◆ **Brief**
Copy the lines below exactly. Start at the first and finish with the line containing "forallb (fun key".

——

Definition parse_spatial_zip_codes_response (data : pyval)
    : result (list SpatialZipCode.t) :=
  zip_codes ← py_get data "ZipCodes" (VList []);
  items ← py_iter zip_codes;
  for_each parse_spatial_zip_code items.

(** An object of a response whose flags under [keys], where present, are
    [str]. *)
Definition text_flags (keys : list string) (item : pyval) : bool :=
  match item with
  | VDict d =>
      forallb (fun key => match dict_get key d with
                          | Some (VStr _) | None => true
                          | Some _ => false
                          end) keys
  | _ => false
  end.

(** The flag of an object: absent, or a text reading [true] in any case. *)
Definition flag_of (d : list (string * pyval)) (key : string) : bool :=
  match dict_get key d with
  | None => true
  | Some (VStr s) => String.eqb (str_lower s) "true"
  | Some _ => false
  end.

(** The station of an object of the array. *)
Definition station_of (item : pyval) : Station.t :=
  match item with
  | VDict d =>
      Station.mk (from_option id (VStr "") (dict_get "StationNbr" d))
        (from_option id (VStr "") (dict_get "Name" d))
        (from_option id (VStr "") (dict_get "City" d))
        (from_option id VNone (dict_get "RegionalOffice" d))
        (from_option id VNone (dict_get "County" d))
        (from_option id (VStr "") (dict_get "ConnectDate" d))
        (from_option id (VStr "") (dict_get "DisconnectDate" d))
        (flag_of d "IsActive") (flag_of d "IsEtoStation")
        (from_option id (VStr "") (dict_get "Elevation" d))
        (from_option id (VStr "") (dict_get "GroundCover" d))
        (from_option id (VStr "") (dict_get "HmsLatitude" d))
        (from_option id (VStr "") (dict_get "HmsLongitude" d))
        (from_option id (VList []) (dict_get "ZipCodes" d))
        (from_option id (VStr "") (dict_get "SitingDesc" d))
  | _ => Station.mk VNone VNone VNone VNone VNone VNone VNone false false
           VNone VNone VNone VNone VNone VNone
  end.

(** The [ZipCode] and the [SpatialZipCode] of an object of the array. *)
Definition zip_code_of (item : pyval) : ZipCode.t :=
  match item with
  | VDict d =>
      ZipCode.mk (from_option id (VStr "") (dict_get "ZipCode" d))
        (VStr (py_str (from_option id (VStr "") (dict_get "StationNbr" d))))
        (from_option id (VStr "") (dict_get "ConnectDate" d))
        (from_option id (VStr "") (dict_get "DisconnectDate" d))
        (flag_of d "IsActive")
  | _ => ZipCode.mk VNone VNone VNone VNone false
  end.

Definition spatial_zip_code_of (item : pyval) : SpatialZipCode.t :=
  match item with
  | VDict d =>
      SpatialZipCode.mk (from_option id (VStr "") (dict_get "ZipCode" d))
        (from_option id (VStr "") (dict_get "City" d))
        (from_option id (VStr "") (dict_get "County" d))
        (from_option id (VStr "") (dict_get "ConnectDate" d))
        (from_option id (VStr "") (dict_get "DisconnectDate" d))
        (flag_of d "IsActive")
  | _ => SpatialZipCode.mk VNone VNone VNone VNone VNone false
  end.

(** A sample response of the ZIP-code endpoint. *)
Definition sample_zip_codes : pyval :=
  VDict [("ZipCodes",
          VList [VDict [("ZipCode", VStr "93624"); ("StationNbr", VInt 2);
                        ("IsActive", VStr "True")];
                 VDict [("ZipCode", VStr "95616"); ("IsActive", VStr "False")]])].

(** ** endpoints.py: [CimisEndpoints.get_url] *)

Definition BASE_URL : string := "https://et.water.ca.gov/api".

Definition ENDPOINTS : list (string * string) :=
  [("data", "data");
   ("station", "station/{station_id}");
   ("stations", "station");
   ("zip_code", "stationzipcode/{zip_code}");
   ("zip_codes", "stationzipcode");
   ("spatial_zip_code", "spatialzipcode/{zip_code}");
   ("spatial_zip_codes", "spatialzipcode")].

(** [ENDPOINTS.get(endpoint)]: a [list] or a [dict] cannot be a key. *)
Definition endpoints_get (endpoint : pyval) : result (option string) :=
  match endpoint with
  | VStr key => Ok (dict_get key ENDPOINTS)
  | VList _ | VDict _ => raise_ TypeError
  | _ => Ok None
  end.

(** [template.format] with keyword arguments [kwargs], for a template whose replacement fields are
    plain names, as those of [ENDPOINTS] are: the text is copied, a field
    [{name}] is replaced by the [str] of the argument [name]; a name that is no key is a
    [KeyError], a brace without its partner a [ValueError]. [field] is the
    name being read, when inside a field. *)
Fixpoint format_fields (kwargs : gmap string pyval) (field : option string)
    (template : string) : result string :=
  match template, field with
  | EmptyString, None => Ok ""
  | EmptyString, Some _ => raise_ ValueError
  | String c t, None =>
      if Ascii.eqb c "{" then format_fields kwargs (Some "") t
      else if Ascii.eqb c "}" then raise_ ValueError
      else rest ← format_fields kwargs None t; Ok (String c rest)
  | String c t, Some name =>
      if Ascii.eqb c "}" then
        match kwargs !! name with
        | Some v => rest ← format_fields kwargs None t; Ok (py_str v ++ rest)
        | None => raise_ KeyError
        end
      else format_fields kwargs (Some (name ++ String c "")) t
  end.

Definition get_url (endpoint : pyval) (kwargs : gmap string pyval) : result string :=
  endpoint_template ← endpoints_get endpoint;
  match endpoint_template with
  | Some template =>
      if String.eqb template "" then
        Raise (mk_exn ValueError ("Unknown endpoint: " ++ py_str endpoint))
      else
        formatted_endpoint ← format_fields kwargs None template;
        Ok (BASE_URL ++ "/" ++ formatted_endpoint)
  | None => Raise (mk_exn ValueError ("Unknown endpoint: " ++ py_str endpoint))
  end.

(** ** endpoints.py: the module-level functions *)

Definition get_data_endpoint : result string := get_url (VStr "data") ∅.

Definition get_station_endpoint (station_id : pyval) : result string :=
  if py_truthy station_id
  then get_url (VStr "station_by_id") {[ "station_id" := station_id ]}
  else get_url (VStr "station") ∅.

Definition get_station_zipcode_endpoint (zipcode : pyval) : result string :=
  if py_truthy zipcode
  then get_url (VStr "station_zipcode_by_id") {[ "zipcode" := zipcode ]}
  else get_url (VStr "station_zipcode") ∅.

Definition get_spatial_zipcode_endpoint (zipcode : pyval) : result string :=
  if py_truthy zipcode
  then get_url (VStr "spatial_zipcode_by_id") {[ "zipcode" := zipcode ]}
  else get_url (VStr "spatial_zipcode") ∅.

(** ** exceptions.py: [CimisAPIError.__str__]

    The text of an exception is what [str] gives for it. For [CimisAPIError]
    and its subclass the error code and the HTTP status are shown when both
    are true values. *)
Definition CimisAPIError_str (message error_code http_code : pyval) : string :=
  if py_truthy error_code && py_truthy http_code
  then "[" ++ py_str error_code ++ "] HTTP " ++ py_str http_code ++ ": " ++ py_str message
  else py_str message.

(** ** The HTTP session *)

(** A response: its status code, its reason phrase, and what
    [response.json()] returns or raises. *)
Module Response.
Record t : Type := mk { status_code : Z; reason : pyval; json : result pyval }.
End Response.

(** An exception of [requests] raised by [session.get], by the [except]
    clause that handles it, with its text. *)
Inductive request_failure : Type :=
| Timeout
| ConnectionError (text : string)
| RequestException (text : string).

Inductive session_result : Type :=
| Responds (response : Response.t)
| Fails (failure : request_failure).

(** The session: what [session.get(url, params=params, timeout=...)] gives. *)
Definition session : Type := string -> gmap string pyval -> session_result.

(** ** client.py: [CimisClient._make_request] *)

(** The part of [_make_request] that follows the call of [session.get]. *)
Definition handle_response (got : session_result) : result pyval :=
  response ← match got with
             | Responds response => Ok response
             | Fails Timeout => Raise (mk_exn CimisConnectionError "Request timeout")
             | Fails (ConnectionError text) =>
                 Raise (mk_exn CimisConnectionError ("Connection error: " ++ text))
             | Fails (RequestException text) =>
                 Raise (mk_exn CimisConnectionError ("Request error: " ++ text))
             end;
  if Response.status_code response =? 403 then
    Raise (mk_exn CimisAuthenticationError
             (CimisAPIError_str (VStr "Invalid API key") (VStr "ERR1006") (VInt 403)))
  else if Response.status_code response =? 404 then
    let attempt : result pyval :=
      error_data ← Response.json response;
      error_msg ← py_get error_data "Message" (VStr "Resource not found");
      Raise (mk_exn CimisAPIError (CimisAPIError_str error_msg VNone (VInt 404))) in
    match attempt with
    | Ok v => Ok v
    | Raise e =>
        if caught_by ValueError e then
          Raise (mk_exn CimisAPIError
                   (CimisAPIError_str (VStr "Resource not found") VNone (VInt 404)))
        else Raise e
    end
  else if negb (Response.status_code response =? 200) then
    Raise (mk_exn CimisAPIError
             (CimisAPIError_str
                (VStr ("HTTP " ++ int_str (Response.status_code response) ++ ": "
                       ++ py_str (Response.reason response)))
                VNone (VInt (Response.status_code response))))
  else
    match Response.json response with
    | Ok v => Ok v
    | Raise e =>
        if caught_by ValueError e then
          Raise (mk_exn CimisDataError ("Invalid JSON response: " ++ exn_msg e))
        else Raise e
    end.

Definition _make_request (session_get : session) (app_key : pyval)
    (endpoint_key : pyval) (params endpoint_kwargs : gmap string pyval)
    : result pyval :=
  let params := <["appKey" := app_key]> params in
  url ← get_url endpoint_key endpoint_kwargs;
  handle_response (session_get url params).

(** ** client.py: [get_stations], [get_station_zip_codes],
    [get_spatial_zip_codes] *)

Definition get_stations (session_get : session) (app_key : pyval)
    (station_number : pyval) : result (list Station.t) :=
  response_data ←
    (if py_truthy station_number then
       _make_request session_get app_key (VStr "station") ∅
         {[ "station_id" := station_number ]}
     else _make_request session_get app_key (VStr "stations") ∅ ∅);
  parse_stations_response response_data.

Definition get_station_zip_codes (session_get : session) (app_key : pyval)
    (zip_code : pyval) : result (list ZipCode.t) :=
  response_data ←
    (if py_truthy zip_code then
       _make_request session_get app_key (VStr "zip_code") ∅ {[ "zip_code" := zip_code ]}
     else _make_request session_get app_key (VStr "zip_codes") ∅ ∅);
  parse_zip_codes_response response_data.

Definition get_spatial_zip_codes (session_get : session) (app_key : pyval)
    (zip_code : pyval) : result (list SpatialZipCode.t) :=
  response_data ←
    (if py_truthy zip_code then
       _make_request session_get app_key (VStr "spatial_zip_code") ∅
         {[ "zip_code" := zip_code ]}
     else _make_request session_get app_key (VStr "spatial_zip_codes") ∅ ∅);
  parse_spatial_zip_codes_response response_data.

(** ** endpoints.py: the parameters of a data request *)

Definition DEFAULT_DAILY_DATA_ITEMS : list string :=
  ["day-air-tmp-avg"; "day-air-tmp-max"; "day-air-tmp-min";
   "day-dew-pnt"; "day-eto"; "day-asce-eto"; "day-asce-etr";
   "day-precip"; "day-rel-hum-avg"; "day-rel-hum-max"; "day-rel-hum-min";
   "day-soil-tmp-avg"; "day-soil-tmp-max"; "day-soil-tmp-min";
   "day-sol-rad-avg"; "day-sol-rad-net"; "day-vap-pres-max";
   "day-vap-pres-avg"; "day-wind-ene"; "day-wind-ese"; "day-wind-nne";
   "day-wind-nnw"; "day-wind-run"; "day-wind-spd-avg"; "day-wind-ssw";
   "day-wind-wnw"; "day-wind-wsw"].

Definition DEFAULT_HOURLY_DATA_ITEMS : list string :=
  ["hly-air-tmp"; "hly-dew-pnt"; "hly-eto"; "hly-net-rad";
   "hly-asce-eto"; "hly-asce-etr"; "hly-precip"; "hly-rel-hum";
   "hly-res-wind"; "hly-soil-tmp"; "hly-sol-rad"; "hly-vap-pres";
   "hly-wind-dir"; "hly-wind-spd"].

——

◆ **Expected output**
Definition parse_spatial_zip_codes_response (data : pyval)
    : result (list SpatialZipCode.t) :=
  zip_codes ← py_get data "ZipCodes" (VList []);
  items ← py_iter zip_codes;
  for_each parse_spatial_zip_code items.

(** An object of a response whose flags under [keys], where present, are
    [str]. *)
Definition text_flags (keys : list string) (item : pyval) : bool :=
  match item with
  | VDict d =>
      forallb (fun key => match dict_get key d with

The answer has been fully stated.